Input for this task =>
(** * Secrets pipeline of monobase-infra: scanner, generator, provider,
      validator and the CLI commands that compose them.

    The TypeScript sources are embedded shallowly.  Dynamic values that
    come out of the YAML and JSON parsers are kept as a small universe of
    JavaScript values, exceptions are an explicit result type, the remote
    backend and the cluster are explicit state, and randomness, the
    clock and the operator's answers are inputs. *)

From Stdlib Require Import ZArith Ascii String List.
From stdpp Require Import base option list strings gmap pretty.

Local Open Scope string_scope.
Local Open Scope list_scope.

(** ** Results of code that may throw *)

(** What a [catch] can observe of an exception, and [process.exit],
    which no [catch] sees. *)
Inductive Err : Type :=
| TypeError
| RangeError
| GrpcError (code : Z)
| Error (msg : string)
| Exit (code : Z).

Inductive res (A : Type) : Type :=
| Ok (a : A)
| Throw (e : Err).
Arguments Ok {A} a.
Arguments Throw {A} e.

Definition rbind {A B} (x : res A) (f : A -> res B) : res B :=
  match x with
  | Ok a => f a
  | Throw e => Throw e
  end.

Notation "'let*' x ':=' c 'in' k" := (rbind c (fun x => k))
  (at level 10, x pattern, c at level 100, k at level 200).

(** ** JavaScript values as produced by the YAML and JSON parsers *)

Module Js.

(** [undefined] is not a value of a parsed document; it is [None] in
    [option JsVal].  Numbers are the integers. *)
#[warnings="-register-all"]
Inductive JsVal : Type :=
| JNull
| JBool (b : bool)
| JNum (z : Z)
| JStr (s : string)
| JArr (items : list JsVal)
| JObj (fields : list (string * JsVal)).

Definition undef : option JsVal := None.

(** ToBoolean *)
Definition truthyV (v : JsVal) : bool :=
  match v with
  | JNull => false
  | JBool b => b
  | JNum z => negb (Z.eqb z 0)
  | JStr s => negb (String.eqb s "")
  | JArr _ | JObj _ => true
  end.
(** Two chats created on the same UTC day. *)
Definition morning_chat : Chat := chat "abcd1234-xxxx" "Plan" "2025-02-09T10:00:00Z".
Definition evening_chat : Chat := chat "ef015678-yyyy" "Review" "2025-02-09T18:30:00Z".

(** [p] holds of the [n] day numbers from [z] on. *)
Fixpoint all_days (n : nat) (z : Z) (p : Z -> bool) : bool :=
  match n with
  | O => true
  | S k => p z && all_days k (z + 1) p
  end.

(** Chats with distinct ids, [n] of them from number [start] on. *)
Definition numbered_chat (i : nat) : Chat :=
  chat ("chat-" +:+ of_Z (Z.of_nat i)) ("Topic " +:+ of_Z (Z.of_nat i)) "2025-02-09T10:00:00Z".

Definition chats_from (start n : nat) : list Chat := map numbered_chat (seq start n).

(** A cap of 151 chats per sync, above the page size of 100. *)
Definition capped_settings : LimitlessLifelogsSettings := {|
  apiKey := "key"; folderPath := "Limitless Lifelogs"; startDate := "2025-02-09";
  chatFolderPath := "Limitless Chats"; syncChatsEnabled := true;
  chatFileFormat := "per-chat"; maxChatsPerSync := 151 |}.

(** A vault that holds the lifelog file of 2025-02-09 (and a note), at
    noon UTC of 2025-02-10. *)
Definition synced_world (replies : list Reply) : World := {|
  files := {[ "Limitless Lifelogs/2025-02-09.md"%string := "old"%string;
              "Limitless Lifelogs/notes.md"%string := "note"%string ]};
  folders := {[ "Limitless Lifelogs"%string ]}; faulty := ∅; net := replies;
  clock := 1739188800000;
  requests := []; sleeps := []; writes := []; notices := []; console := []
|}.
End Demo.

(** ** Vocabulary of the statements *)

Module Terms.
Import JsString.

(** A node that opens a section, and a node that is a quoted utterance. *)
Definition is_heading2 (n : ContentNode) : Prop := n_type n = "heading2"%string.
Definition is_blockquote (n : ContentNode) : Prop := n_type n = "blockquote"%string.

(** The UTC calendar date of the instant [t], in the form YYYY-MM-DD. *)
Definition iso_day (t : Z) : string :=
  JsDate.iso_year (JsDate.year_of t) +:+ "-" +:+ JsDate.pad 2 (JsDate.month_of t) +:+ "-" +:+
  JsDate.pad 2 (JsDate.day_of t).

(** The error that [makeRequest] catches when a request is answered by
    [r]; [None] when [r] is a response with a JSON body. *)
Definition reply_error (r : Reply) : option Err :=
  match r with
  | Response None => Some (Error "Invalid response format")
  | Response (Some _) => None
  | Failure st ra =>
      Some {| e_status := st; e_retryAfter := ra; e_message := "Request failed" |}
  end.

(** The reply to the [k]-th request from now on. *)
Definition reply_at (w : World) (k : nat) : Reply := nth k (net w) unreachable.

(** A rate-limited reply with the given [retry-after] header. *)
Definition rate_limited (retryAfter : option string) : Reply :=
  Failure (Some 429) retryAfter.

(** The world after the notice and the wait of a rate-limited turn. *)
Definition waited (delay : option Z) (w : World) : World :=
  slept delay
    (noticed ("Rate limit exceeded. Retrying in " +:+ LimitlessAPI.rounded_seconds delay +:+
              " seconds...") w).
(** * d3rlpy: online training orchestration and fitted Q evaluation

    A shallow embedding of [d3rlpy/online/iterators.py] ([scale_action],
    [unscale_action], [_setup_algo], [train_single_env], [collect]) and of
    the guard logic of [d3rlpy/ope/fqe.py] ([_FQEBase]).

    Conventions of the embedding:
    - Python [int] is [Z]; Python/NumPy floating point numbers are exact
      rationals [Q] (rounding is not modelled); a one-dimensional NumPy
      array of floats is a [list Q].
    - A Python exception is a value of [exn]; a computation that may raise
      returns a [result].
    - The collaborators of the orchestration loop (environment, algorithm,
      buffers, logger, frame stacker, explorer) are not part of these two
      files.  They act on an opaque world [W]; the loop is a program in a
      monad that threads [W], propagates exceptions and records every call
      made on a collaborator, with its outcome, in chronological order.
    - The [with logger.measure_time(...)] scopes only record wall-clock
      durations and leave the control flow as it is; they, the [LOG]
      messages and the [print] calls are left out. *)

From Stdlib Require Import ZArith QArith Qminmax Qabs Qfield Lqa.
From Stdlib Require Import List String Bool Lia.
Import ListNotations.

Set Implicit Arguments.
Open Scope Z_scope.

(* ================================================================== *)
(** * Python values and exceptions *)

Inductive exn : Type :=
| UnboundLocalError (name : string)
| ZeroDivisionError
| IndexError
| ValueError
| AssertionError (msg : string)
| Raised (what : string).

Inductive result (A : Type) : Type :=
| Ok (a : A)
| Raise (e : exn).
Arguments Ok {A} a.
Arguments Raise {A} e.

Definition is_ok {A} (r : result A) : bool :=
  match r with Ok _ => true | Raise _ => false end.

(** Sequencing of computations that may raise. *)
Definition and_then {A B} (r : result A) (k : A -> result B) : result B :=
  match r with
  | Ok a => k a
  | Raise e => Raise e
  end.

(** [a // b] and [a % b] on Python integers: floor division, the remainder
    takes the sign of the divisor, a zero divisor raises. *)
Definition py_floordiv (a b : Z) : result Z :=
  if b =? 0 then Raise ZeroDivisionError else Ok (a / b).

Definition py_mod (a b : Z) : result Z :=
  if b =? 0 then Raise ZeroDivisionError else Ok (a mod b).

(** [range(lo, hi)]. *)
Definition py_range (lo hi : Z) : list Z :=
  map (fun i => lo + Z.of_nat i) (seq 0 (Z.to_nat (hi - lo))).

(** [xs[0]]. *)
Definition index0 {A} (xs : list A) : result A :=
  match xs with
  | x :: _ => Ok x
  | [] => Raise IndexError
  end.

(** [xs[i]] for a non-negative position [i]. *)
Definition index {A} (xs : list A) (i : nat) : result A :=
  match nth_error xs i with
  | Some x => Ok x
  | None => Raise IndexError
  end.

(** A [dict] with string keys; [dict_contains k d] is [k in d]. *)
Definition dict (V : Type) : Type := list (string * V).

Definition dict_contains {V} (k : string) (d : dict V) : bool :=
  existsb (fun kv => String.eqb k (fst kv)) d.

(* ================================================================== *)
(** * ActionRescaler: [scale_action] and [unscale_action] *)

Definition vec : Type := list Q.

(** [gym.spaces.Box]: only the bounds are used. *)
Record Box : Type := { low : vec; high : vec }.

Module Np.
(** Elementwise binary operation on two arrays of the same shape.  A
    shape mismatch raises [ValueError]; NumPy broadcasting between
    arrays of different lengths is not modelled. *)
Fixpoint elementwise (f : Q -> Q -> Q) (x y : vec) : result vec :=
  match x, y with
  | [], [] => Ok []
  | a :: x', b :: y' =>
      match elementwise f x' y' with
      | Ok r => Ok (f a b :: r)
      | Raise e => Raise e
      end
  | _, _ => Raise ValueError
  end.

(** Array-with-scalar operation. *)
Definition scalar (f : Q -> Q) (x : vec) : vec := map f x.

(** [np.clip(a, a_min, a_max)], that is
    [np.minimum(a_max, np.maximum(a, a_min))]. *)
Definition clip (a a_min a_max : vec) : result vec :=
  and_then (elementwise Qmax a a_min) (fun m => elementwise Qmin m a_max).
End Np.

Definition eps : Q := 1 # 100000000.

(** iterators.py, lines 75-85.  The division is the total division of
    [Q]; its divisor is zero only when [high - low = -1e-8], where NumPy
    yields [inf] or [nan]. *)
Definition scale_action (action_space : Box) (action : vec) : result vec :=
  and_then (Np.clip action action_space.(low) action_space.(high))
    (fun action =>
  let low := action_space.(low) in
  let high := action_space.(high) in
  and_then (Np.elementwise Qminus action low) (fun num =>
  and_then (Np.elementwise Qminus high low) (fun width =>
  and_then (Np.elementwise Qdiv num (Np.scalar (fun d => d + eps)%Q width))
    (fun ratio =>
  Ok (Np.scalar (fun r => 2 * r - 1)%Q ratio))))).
---
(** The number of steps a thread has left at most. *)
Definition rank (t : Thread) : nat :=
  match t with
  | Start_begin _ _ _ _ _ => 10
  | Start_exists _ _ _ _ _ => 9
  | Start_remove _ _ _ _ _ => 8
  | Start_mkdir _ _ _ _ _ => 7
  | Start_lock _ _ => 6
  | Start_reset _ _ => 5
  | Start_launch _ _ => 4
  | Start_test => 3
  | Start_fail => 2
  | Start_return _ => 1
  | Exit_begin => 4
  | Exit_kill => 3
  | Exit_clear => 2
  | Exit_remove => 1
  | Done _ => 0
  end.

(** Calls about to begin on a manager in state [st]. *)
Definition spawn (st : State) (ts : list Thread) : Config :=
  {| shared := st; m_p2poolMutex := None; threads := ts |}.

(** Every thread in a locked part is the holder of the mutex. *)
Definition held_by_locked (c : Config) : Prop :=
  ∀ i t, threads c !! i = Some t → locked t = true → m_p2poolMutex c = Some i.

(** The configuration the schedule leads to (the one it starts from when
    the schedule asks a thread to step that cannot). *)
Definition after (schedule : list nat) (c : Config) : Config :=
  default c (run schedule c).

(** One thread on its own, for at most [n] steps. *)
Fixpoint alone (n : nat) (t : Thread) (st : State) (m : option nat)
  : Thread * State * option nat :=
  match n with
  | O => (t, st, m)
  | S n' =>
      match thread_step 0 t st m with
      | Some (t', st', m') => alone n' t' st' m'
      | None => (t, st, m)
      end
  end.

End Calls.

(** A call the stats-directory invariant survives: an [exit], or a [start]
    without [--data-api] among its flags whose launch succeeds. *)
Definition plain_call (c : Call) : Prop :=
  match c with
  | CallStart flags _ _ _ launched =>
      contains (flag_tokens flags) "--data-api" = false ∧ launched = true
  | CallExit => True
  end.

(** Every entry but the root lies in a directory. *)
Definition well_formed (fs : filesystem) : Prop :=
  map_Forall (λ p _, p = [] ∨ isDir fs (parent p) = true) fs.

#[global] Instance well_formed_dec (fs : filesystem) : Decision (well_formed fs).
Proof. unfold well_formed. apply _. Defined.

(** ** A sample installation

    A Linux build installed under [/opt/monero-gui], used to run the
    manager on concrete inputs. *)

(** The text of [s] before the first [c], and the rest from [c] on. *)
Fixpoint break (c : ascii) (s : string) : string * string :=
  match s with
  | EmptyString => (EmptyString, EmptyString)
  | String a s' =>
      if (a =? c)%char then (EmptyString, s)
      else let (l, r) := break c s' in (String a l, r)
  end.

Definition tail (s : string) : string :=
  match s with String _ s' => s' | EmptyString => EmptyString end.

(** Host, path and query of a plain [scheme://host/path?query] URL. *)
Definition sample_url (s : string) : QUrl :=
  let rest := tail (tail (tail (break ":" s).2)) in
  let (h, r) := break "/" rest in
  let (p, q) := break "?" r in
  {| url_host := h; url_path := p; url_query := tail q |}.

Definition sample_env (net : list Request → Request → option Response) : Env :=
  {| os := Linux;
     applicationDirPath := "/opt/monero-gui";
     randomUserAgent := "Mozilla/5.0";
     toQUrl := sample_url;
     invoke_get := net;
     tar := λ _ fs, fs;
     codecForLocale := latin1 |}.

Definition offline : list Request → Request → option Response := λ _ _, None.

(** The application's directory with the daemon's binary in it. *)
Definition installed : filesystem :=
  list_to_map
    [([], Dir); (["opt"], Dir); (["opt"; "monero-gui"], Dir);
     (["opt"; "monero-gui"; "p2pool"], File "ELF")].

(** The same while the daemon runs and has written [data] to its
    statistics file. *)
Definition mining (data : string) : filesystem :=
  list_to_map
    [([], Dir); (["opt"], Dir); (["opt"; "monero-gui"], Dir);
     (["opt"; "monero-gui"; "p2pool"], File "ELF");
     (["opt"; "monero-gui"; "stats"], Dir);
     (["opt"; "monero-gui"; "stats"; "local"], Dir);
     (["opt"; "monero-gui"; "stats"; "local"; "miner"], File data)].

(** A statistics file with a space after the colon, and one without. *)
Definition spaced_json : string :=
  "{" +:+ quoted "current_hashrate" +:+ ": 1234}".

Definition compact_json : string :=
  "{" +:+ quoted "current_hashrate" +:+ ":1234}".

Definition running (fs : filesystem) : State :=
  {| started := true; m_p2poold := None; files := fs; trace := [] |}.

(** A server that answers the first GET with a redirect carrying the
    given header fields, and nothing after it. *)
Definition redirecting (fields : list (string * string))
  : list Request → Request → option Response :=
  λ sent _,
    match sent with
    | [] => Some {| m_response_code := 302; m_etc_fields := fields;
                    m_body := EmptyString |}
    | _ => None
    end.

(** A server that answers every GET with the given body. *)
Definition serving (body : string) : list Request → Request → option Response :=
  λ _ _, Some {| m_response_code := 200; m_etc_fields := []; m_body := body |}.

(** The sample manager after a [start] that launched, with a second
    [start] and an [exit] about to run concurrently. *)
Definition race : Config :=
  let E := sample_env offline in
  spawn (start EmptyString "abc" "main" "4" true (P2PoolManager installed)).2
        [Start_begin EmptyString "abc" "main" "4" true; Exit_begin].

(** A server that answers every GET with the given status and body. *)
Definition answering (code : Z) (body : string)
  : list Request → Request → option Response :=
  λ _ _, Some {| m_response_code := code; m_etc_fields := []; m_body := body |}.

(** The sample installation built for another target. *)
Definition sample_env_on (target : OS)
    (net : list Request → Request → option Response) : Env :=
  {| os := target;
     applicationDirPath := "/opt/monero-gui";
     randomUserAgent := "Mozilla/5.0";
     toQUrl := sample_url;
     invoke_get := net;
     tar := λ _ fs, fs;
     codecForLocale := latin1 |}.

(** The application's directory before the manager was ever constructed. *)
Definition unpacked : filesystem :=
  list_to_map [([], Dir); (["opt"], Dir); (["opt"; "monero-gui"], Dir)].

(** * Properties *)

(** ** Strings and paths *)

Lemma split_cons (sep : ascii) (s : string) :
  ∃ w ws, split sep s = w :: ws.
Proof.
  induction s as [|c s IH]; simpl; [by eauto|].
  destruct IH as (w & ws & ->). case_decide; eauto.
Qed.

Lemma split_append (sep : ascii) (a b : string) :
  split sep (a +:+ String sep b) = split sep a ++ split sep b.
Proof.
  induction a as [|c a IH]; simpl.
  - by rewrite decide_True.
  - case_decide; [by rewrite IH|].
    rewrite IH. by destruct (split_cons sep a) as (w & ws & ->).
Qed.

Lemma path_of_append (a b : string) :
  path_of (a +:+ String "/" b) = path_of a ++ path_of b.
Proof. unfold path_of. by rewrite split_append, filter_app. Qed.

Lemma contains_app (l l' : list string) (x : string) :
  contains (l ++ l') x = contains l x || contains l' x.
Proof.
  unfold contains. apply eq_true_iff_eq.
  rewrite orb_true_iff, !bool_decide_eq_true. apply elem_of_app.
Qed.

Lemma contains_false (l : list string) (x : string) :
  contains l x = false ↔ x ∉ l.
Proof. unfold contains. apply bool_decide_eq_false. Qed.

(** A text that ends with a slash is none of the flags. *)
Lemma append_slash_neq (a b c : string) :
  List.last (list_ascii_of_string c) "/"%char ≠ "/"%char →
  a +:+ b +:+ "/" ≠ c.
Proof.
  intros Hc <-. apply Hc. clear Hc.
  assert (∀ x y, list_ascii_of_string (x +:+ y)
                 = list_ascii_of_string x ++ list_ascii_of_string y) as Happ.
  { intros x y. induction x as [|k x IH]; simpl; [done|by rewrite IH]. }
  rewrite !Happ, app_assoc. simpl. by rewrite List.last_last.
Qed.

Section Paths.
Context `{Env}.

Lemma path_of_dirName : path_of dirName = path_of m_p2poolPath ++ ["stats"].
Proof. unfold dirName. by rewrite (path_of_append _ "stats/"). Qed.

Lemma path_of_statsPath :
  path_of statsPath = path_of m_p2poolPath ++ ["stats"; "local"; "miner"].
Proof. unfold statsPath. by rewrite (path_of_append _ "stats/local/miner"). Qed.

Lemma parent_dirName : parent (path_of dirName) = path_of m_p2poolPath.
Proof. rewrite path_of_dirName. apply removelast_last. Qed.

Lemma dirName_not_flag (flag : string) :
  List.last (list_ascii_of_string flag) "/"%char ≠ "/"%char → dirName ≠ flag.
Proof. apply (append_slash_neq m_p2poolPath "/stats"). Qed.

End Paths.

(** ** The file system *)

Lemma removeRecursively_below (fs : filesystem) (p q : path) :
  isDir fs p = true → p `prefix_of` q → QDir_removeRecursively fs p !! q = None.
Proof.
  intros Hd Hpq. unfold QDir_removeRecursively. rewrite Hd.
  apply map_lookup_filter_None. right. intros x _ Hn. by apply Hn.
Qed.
* * *
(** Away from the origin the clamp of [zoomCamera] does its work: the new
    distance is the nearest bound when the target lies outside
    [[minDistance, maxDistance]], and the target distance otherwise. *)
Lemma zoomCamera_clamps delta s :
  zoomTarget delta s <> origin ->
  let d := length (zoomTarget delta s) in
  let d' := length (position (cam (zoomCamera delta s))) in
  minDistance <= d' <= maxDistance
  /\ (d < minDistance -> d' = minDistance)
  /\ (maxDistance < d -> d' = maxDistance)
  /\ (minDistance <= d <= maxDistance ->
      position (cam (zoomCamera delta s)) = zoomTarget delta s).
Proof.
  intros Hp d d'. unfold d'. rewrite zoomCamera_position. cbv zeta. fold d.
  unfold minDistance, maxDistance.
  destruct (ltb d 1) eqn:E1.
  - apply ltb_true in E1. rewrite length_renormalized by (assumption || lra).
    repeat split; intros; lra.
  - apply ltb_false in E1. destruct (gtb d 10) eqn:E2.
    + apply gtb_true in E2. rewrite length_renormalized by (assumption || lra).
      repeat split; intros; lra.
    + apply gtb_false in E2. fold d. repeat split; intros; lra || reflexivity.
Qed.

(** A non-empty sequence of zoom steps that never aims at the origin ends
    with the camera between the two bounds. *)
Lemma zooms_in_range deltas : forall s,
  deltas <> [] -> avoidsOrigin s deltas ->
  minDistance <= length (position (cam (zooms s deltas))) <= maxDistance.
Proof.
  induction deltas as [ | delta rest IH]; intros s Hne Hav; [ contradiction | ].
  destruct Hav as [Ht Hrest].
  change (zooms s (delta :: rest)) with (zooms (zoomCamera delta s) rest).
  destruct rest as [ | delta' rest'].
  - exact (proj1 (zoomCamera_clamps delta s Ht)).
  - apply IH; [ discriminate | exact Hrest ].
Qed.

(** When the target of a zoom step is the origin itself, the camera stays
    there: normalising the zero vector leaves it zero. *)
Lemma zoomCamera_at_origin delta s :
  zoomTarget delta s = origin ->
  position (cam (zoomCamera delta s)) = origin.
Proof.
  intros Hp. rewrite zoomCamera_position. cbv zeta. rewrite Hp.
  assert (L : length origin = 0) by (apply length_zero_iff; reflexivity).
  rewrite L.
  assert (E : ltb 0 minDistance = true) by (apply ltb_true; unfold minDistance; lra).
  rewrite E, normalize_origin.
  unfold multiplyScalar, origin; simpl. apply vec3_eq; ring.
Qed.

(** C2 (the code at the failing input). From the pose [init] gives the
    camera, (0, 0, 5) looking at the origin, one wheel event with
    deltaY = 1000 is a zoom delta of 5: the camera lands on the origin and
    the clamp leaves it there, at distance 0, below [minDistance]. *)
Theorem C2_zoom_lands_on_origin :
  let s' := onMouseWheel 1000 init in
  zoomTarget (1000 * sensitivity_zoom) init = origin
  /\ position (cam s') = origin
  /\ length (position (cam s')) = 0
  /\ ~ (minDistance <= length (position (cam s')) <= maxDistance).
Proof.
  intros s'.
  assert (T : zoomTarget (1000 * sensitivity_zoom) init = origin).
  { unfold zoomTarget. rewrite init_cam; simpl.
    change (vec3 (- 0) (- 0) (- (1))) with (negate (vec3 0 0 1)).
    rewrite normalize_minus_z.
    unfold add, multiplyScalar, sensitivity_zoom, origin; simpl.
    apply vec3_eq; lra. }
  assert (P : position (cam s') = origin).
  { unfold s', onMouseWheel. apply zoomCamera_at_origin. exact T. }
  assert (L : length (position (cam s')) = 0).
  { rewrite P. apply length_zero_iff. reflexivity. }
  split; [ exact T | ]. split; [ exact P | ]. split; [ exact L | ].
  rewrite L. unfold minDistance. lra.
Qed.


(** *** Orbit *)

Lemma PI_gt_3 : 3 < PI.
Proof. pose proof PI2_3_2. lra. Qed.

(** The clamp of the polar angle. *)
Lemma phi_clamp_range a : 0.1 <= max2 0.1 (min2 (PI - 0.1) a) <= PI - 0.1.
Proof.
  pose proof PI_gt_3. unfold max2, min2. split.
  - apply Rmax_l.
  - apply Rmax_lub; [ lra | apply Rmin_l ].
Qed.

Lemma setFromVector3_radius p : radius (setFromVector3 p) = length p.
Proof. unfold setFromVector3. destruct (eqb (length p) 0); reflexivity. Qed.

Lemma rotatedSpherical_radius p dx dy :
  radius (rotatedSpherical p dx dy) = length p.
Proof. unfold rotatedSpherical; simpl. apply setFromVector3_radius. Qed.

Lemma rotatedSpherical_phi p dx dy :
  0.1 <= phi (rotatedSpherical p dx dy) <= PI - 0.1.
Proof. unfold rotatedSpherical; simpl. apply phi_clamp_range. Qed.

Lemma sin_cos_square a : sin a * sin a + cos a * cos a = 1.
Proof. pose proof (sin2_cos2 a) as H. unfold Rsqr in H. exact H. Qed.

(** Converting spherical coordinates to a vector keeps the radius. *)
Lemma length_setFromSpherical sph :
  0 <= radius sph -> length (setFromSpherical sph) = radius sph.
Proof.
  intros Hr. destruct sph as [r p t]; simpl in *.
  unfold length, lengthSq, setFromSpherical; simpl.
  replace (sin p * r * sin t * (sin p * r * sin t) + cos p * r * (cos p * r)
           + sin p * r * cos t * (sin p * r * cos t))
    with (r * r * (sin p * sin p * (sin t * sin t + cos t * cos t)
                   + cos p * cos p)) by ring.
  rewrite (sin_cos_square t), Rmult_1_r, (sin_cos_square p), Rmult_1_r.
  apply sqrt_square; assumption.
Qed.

Aim of the task => Looking at the data above, return every line from the one with "From Stdlib Require Import ZArith Ascii" down to the one with "(** Two chats created on the same UTC day. *)", exactly and inclusively.

Output =>
From Stdlib Require Import ZArith Ascii String List.
From stdpp Require Import base option list strings gmap pretty.

Local Open Scope string_scope.
Local Open Scope list_scope.

(** ** Results of code that may throw *)

(** What a [catch] can observe of an exception, and [process.exit],
    which no [catch] sees. *)
Inductive Err : Type :=
| TypeError
| RangeError
| GrpcError (code : Z)
| Error (msg : string)
| Exit (code : Z).

Inductive res (A : Type) : Type :=
| Ok (a : A)
| Throw (e : Err).
Arguments Ok {A} a.
Arguments Throw {A} e.

Definition rbind {A B} (x : res A) (f : A -> res B) : res B :=
  match x with
  | Ok a => f a
  | Throw e => Throw e
  end.

Notation "'let*' x ':=' c 'in' k" := (rbind c (fun x => k))
  (at level 10, x pattern, c at level 100, k at level 200).

(** ** JavaScript values as produced by the YAML and JSON parsers *)

Module Js.

(** [undefined] is not a value of a parsed document; it is [None] in
    [option JsVal].  Numbers are the integers. *)
#[warnings="-register-all"]
Inductive JsVal : Type :=
| JNull
| JBool (b : bool)
| JNum (z : Z)
| JStr (s : string)
| JArr (items : list JsVal)
| JObj (fields : list (string * JsVal)).

Definition undef : option JsVal := None.

(** ToBoolean *)
Definition truthyV (v : JsVal) : bool :=
  match v with
  | JNull => false
  | JBool b => b
  | JNum z => negb (Z.eqb z 0)
  | JStr s => negb (String.eqb s "")
  | JArr _ | JObj _ => true
  end.
(** Two chats created on the same UTC day. *)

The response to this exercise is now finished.